Small Vessel Diseases: 3D Characteristics of the Vasculature and White Matter

Cerebral small vessel disease (SVD) is associated with white matter hyperintensities (WMHs), thereby contributing to vascular dementia and movement disorder. However, the pathomechanisms responsible for WMH-related small vessel degeneration remain poorly understood due to the technical limitations of current methods. The aim of this study was to clarify the 2- and 3-dimensional (2D and 3D) pathological features of small vessels and white matter (WM) in the brains of patients with cerebral autosomal dominant arteriopathy with subcortical infarcts and leukoencephalopathy (CADASIL), HTRA1-autosomal dominant disease (HTRA1-AD) and sporadic SVD (sSVD). From a cohort of 86 consecutive autopsied patients with SVDs, we retrieved those with genetically confirmed CADASIL and HTRA1-AD (three and three, respectively), and four with sSVD. We quantitatively evaluated WM and vascular changes in the frontal portion of the centrum semiovale and temporal lobe using conventional 2D and chemically cleared 3D analytical methods with light-sheet fluorescence microscopy.
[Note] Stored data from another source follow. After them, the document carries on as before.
(** ** What a receiver hears

    Read off the trace: the pin multiplexer selects carrier or low level, the timer's value
    register holds the length of the segment to come, writing 0x22 to its control register
    starts the segment, and disabling its interrupt cuts the one just started off. *)
Definition hear (h : bool * Z * list (bool * Z)) (ev : bus_event) : bool * Z * list (bool * Z) :=
  let '(level, pending, acc) := h in
  match ev with
  | PinmuxSet _ v => (v =? 0x3002, pending, acc)
  | WrReg a v =>
      if a =? COMMON_TIMER_VAL then (level, v, acc)
      else if (a =? COMMON_TIMER_CTL) && (v =? 0x22) then (level, pending, acc ++ [(level, pending / COUNTER_1_US)])
      else h
  | IrqDisable irq => if irq =? COMMON_TIMER_IRQ_ID then (level, pending, removelast acc) else h
  | _ => h
  end.
Definition heard (t : list bus_event) : list (bool * Z) := (foldl hear (false, 0, []) t).2.

Lemma hear_snoc t ev : foldl hear (false, 0, []) (t ++ [ev]) = hear (foldl hear (false, 0, []) t) ev.
Proof. by rewrite foldl_app. Qed.

(** Events that neither start nor cut a segment. *)
Definition quiet (ev : bus_event) : bool :=
  match ev with WrReg _ v => negb (v =? 0x22) | IrqDisable _ => false | _ => true end.
Lemma heard_quiet t ev : quiet ev = true -> heard (t ++ [ev]) = heard t.
Proof.
  unfold heard. rewrite hear_snoc. destruct (foldl _ _ t) as [[level pending] acc].
  destruct ev; cbn [quiet hear snd]; try done. intros ->%negb_true_iff. rewrite andb_false_r.
  by destruct (addr =? COMMON_TIMER_VAL).
Qed.

(** Evaluate [hear] on known registers. *)
Ltac hear_known :=
  repeat (cbn [hear andb]; cbv iota beta;
    match goal with
    | |- context [?a =? ?b] =>
        let r := eval vm_compute in (a =? b) in
        lazymatch r with true => change (a =? b) with true | false => change (a =? b) with false end
    end); cbn [hear andb]; cbv iota beta.

(** A table as the segments it stands for. *)
Definition segments (tab : list Z) : list (bool * Z) := imap (fun i w => (Nat.even i, w)) tab.
Lemma segments_snoc tab w : segments (tab ++ [w]) = segments tab ++ [(Nat.even (length tab), w)].
Proof. unfold segments. rewrite imap_app. cbn. by rewrite Nat.add_0_r. Qed.

Fixpoint repeat_m {S} (n : nat) (m : M S unit) : M S unit :=
  match n with O => mret tt | S n' => m;; repeat_m n' m end.

Section Tx.
Context (world : nat -> Z -> Z) (TX_PIN RX_PIN : Z).

Lemma start_common_timer_ends w (s : driver sw_irc) level pending acc :
  0 <= w < 65536 -> foldl hear (false, 0, []) (trace s) = (level, pending, acc) ->
  ends (start_common_timer w) s (fun _ s' => dev s' = dev s /\
    foldl hear (false, 0, []) (trace s') = (level, w * COUNTER_1_US, acc ++ [(level, w)])).
Proof.
  intros Hw Hs. unfold start_common_timer. bus. split; [done|].
  rewrite !hear_snoc, Hs. hear_known. rewrite (u32_small (w * COUNTER_1_US)) by (unfold COUNTER_1_US; lia).
  by rewrite Z.div_mul.
Qed.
Quantitatively, the WM pathology, including the density of myelin, axons and gliosis, was most severe in CADASIL, but unexpectedly sSVD was second in order of severity, followed by HTRA1-AD. The density of clasmatodendrocytes, known to be irreversibly injured astrocytes, was considerably highest in HTRA1-AD. The vascular pathology, including arteriole and capillary sclerosis and the extent of the perivascular space, was most severe in CADASIL, whereas the density of smooth muscle actin (SMA) positivity was most decreased in HTRA1-AD. 3D immunohistochemistry for SMA demonstrated two distinct patterns of SMA loss within the vessels: (1) CADASIL and sSVD: diffuse loss, being prominent in small branches, (2) HTRA1-AD: selective loss in main branches. Overall, the extent of WM and vascular degeneration is most severe in CADASIL, whereas SMA loss is most evident in HTRA1-AD. These differences in the size and distribution of affected vessels may be related to the heterogeneous WM pathology and underlying pathomechanisms of SVD.